High mayor of Mönchengladbach
- In office 1933–1937
- Preceded by: Wilhelm Pelzer
- Succeeded by: Werner Keyßner

High mayor of Szczecin
- In office 1931–1933
- Preceded by: Friedrich Ackermann
- Succeeded by: Wilhelm Stuckart

District president of the Liegnitz Governmental District
- In office 1925–1931
- Preceded by: Robert Büchting
- Succeeded by: Hans Simons

Administrator of the Randow District
- In office 1921–1923
- Preceded by: Rudolf Junkermann
- Succeeded by: Ernst von Harnack

Personal details
- Born: 20 September 1881 Grimma, Kingdom of Saxony, German Empire (now part of Germany)
- Died: 2 July 1960 (aged 78) Munich, West Germany (now part of Germany)

Military service
- Allegiance: German Empire
- Branch/service: Imperial German Army
- Years of service: 1914–1918
- Battles/wars: First World War

= Hans Poeschel =

German politician (1881–1960)

Hans Poeschel (/de/; 20 September 1881 – 2 June 1960) was a German politician and statesman. He was the high mayor of Szczecin from 1931 to 1933, and the high mayor of Mönchengladbach from 1933 to 1937.

== Biography ==
Hans Poeschel was born on 20 September 1920, in Grimma, Kingdom of Saxony, German Empire (now part of Germany).

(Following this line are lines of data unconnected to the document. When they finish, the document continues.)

(** * Online update orchestration of the iRMC Redfish provider

    A shallow embedding of the update-orchestration code of the provider
    (package [provider]: the selection reconciler, the execute payload
    builder, the collection fetch with its retry wrapper, the cache
    validity check and the [Create] operation of the online update
    resource), together with the properties the specification states
    about them.

    Go strings are byte strings: they are modelled by [string], one
    [ascii] per byte.  Go maps used as sets ([map[string]struct{}]) are
    [gset string]; the execute payload ([map[string]interface{}] holding
    strings only) is a [gmap string string]. *)

From Stdlib Require Import ZArith Ascii String List Lia.
From Stdlib Require Import Numbers.DecimalString.
From stdpp Require Import base decidable option list gmap strings.

Local Open Scope string_scope.
Local Open Scope Z_scope.
Local Open Scope list_scope.

(** ** The Go standard library functions the code relies on *)

Module gostrings.

Definition byte_code (c : ascii) : N := N_of_ascii c.

(** The [asciiSpace] table of package [strings]:
    tab, line feed, vertical tab, form feed, carriage return, space. *)
Definition asciiSpace (c : ascii) : bool :=
  match byte_code c with
  | 9%N | 10%N | 11%N | 12%N | 13%N | 32%N => true
  | _ => false
  end.

(** Two-byte UTF-8 encodings of white space: U+0085 and U+00A0. *)
Definition space2 (c1 c2 : ascii) : bool :=
  match byte_code c1, byte_code c2 with
  | 194%N, 133%N | 194%N, 160%N => true
  | _, _ => false
  end.

(** Three-byte UTF-8 encodings of white space: U+1680, U+2000..U+200A,
    U+2028, U+2029, U+202F, U+205F and U+3000. *)
Definition space3 (c1 c2 c3 : ascii) : bool :=
  match byte_code c1, byte_code c2 with
  | 225%N, 154%N => N.eqb (byte_code c3) 128
  | 226%N, 128%N =>
      (N.leb 128 (byte_code c3) && N.leb (byte_code c3) 138)
      || N.eqb (byte_code c3) 168 || N.eqb (byte_code c3) 169
      || N.eqb (byte_code c3) 175
  | 226%N, 129%N => N.eqb (byte_code c3) 159
  | 227%N, 128%N => N.eqb (byte_code c3) 128
  | _, _ => false
  end.

(** [TrimLeftFunc s unicode.IsSpace]: drop the white-space runes that
    [utf8.DecodeRuneInString] reads at the head of [s]. *)
Fixpoint TrimLeftSpace (s : string) : string :=
  match s with
  | EmptyString => EmptyString
  | String c1 r1 =>
      if asciiSpace c1 then TrimLeftSpace r1
      else match r1 with
           | EmptyString => s
           | String c2 r2 =>
               if space2 c1 c2 then TrimLeftSpace r2
               else match r2 with
                    | EmptyString => s
                    | String c3 r3 =>
                        if space3 c1 c2 c3 then TrimLeftSpace r3 else s
                    end
           end
  end.

(** The same on the reversed string, for the runes that
    [utf8.DecodeLastRuneInString] reads at the end: the bytes of a
    rune come last byte first. *)
Fixpoint TrimLeftSpaceRev (s : string) : string :=
  match s with
  | EmptyString => EmptyString
  | String c1 r1 =>
      if asciiSpace c1 then TrimLeftSpaceRev r1
      else match r1 with
           | EmptyString => s
           | String c2 r2 =>
               if space2 c2 c1 then TrimLeftSpaceRev r2
               else match r2 with
                    | EmptyString => s
                    | String c3 r3 =>
                        if space3 c3 c2 c1 then TrimLeftSpaceRev r3 else s
                    end
           end
  end.

Definition TrimRightSpace (s : string) : string :=
  String.rev (TrimLeftSpaceRev (String.rev s)).

(** [strings.TrimSpace]: all leading and trailing white space, as
    Unicode defines it, removed. *)
Definition TrimSpace (s : string) : string :=
  TrimRightSpace (TrimLeftSpace s).
(** X12. The text shown is a piece of the URL itself: the URL is this text
    after nothing, a [//] or a [scheme://], and before nothing or one
    slash. Nothing is ever added or rewritten. *)
Theorem link_text_is_piece url :
  ∃ pre suf,
    url = pre +:+ link_text url +:+ suf
    ∧ (pre = "" ∨ pre = "//"
       ∨ ∃ w, w ≠ "" ∧ all_word w = true ∧ pre = w +:+ "://")
    ∧ (suf = "" ∨ suf = "/").
Proof.
  destruct (strip_scheme_spec url) as (pre & Hu & Hpre).
  unfold link_text.
  destruct (strip_slash_spec (strip_scheme url)) as [Hs | Hs].
  - exists pre, "". rewrite append_empty_r, <- Hs. tauto.
  - exists pre, "/". rewrite <- Hs. tauto.
Qed.

End LinkTextFacts.

Lemma link_text_strips_scheme_witness :
  LinkText.link_text "https://outfits.bio/alice/" = "outfits.bio/alice"
  ∧ LinkText.link_text "//cdn.example.com" = "cdn.example.com".
Proof.
  split.
  - exact (proj1 (link_text_strips_scheme "https" "outfits.bio/alice/"
                    ltac:(discriminate) eq_refl)).
  - exact (proj2 (link_text_strips_scheme "https" "cdn.example.com"
                    ltac:(discriminate) eq_refl)).
Defined.

(** ** Post modal *)

Section PostModalFacts.

Import PostModal.

(** The first piece of a split holds no separator, and the string is that
    piece alone or that piece, a separator, and more. *)
Lemma split_head c s :
  ∃ piece pieces,
    split c s = piece :: pieces
    ∧ occurs c piece = false
    ∧ (s = piece ∨ ∃ q, s = piece +:+ String c q).
Proof.
  induction s as [|a s (piece & pieces & Hs & Ho & Hd)]; simpl.
  - exists "", []. split; [done|]. split; [done | by left].
  - destruct (Ascii.eqb a c) eqn:E.
    + apply Ascii.eqb_eq in E as ->.
      exists "", (split c s). split; [done|]. split; [done|].
      right. by exists s.
    + rewrite Hs. exists (String a piece), pieces.
      split; [done|]. split; [by simpl; rewrite E, Ho|].
      destruct Hd as [-> | [q ->]]; [by left | right; by exists q].
Qed.

(** X13. [closeModal] pushes the path up to the first question mark: what it
    pushes holds no question mark and is the whole path or the path cut
    before its query. The ["/"] fallback is never taken, so a path that
    starts with a question mark, or is empty, gives the empty path. *)
Theorem closeModal_drops_query asPath :
  split "?" asPath !! 0%nat = Some (closeModal asPath)
  ∧ occurs "?" (closeModal asPath) = false
  ∧ (asPath = closeModal asPath
     ∨ ∃ q, asPath = closeModal asPath +:+ String "?" q).
Proof.
  unfold closeModal.
  destruct (split_head "?" asPath) as (piece & pieces & -> & Ho & Hd).
  by simpl.
Qed.

(** X14. A path without a question mark is pushed unchanged, and pushing is
    idempotent. *)
Theorem closeModal_idempotent asPath :
  closeModal (closeModal asPath) = closeModal asPath
  ∧ (occurs "?" asPath = false → closeModal asPath = asPath).
Proof.
  assert (∀ s, occurs "?" s = false → closeModal s = s) as Hfix.
  { intros s. unfold closeModal. induction s as [|a s IH]; [done|].
    simpl. destruct (Ascii.eqb a "?") eqn:E; [done|]. simpl.
    intros Ho. specialize (IH Ho).
    destruct (split_head "?" s) as (piece & pieces & Hs & _).
    rewrite Hs in *. simpl in *. by subst. }
  split; [|apply Hfix].
  apply Hfix. apply closeModal_drops_query.
Qed.

(** X15. When the modal renders, the owner's Delete entry is shown exactly to
    a signed-in viewer whose id is the profile's, Report to every
    signed-in viewer, the admin's Delete to a viewer with a truthy [admin];
    a visitor without session gets Share alone. Nothing renders while the
    post or the profile is missing. *)
Theorem menu_entries data post user items :
  menu data post user = Some items →
  ∃ u,
    user = Some u
    ∧ is_Some post
    ∧ Share ∈ items
    ∧ (Report ∈ items ↔ is_Some data)
    ∧ (DeleteOwn ∈ items ↔ ∃ d, data = Some d ∧ viewer_id d = Like.id u)
    ∧ (DeleteAdmin ∈ items ↔ ∃ d, data = Some d ∧ viewer_admin d = true)
    ∧ (data = None → items = [Share]).
Proof.
  unfold menu, userIsProfileOwner.
  destruct post as [post|], user as [u|]; try done.
  intros [= <-]. exists u. split; [done|]. split; [by eexists|].
  destruct data as [[vid vadm]|]; simpl.
  - repeat case_bool_decide; destruct vadm; simpl;
      rewrite ?elem_of_cons, ?elem_of_nil;
      try (exfalso; by eauto); naive_solver.
  - repeat case_bool_decide; simpl;
      rewrite ?elem_of_cons, ?elem_of_nil;
      try (by destruct (is_Some_None (A:=Viewer))); naive_solver.
Qed.

Lemma is_word_to_lower a : LinkText.is_word (to_lower a) = LinkText.is_word a.
Proof.
  destruct a as [[] [] [] [] [] [] [] []]; reflexivity.
Qed.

He studied in Leipzig, and was a member of the German Student Association. From 1911 to 1914, he worked in the German colonial administration. Then, he served in the Imperial German Army during the First World War. In 1919, he was a councillor in the Imperial Colonial Office, and later in the Foreign Office.

In 1920, he was transferred to the Supreme President Office in Kaliningrad (then known as Königsberg). In 1921 he was appointed the administrator of the Randow District in the Province of Pomerania. From 1923 to 1925 he was a deputy government president of Frankfurt an der Oder, and from 1925 to 1931, he was the district president of the Liegnitz Governmental District. From 1931 to 1933 he was the high mayor of Szczecin, and from 1933 to 1937, the high mayor of Mönchengladbach.

He died on 2 June 1960 in Munich, West Germany (now part of Germany).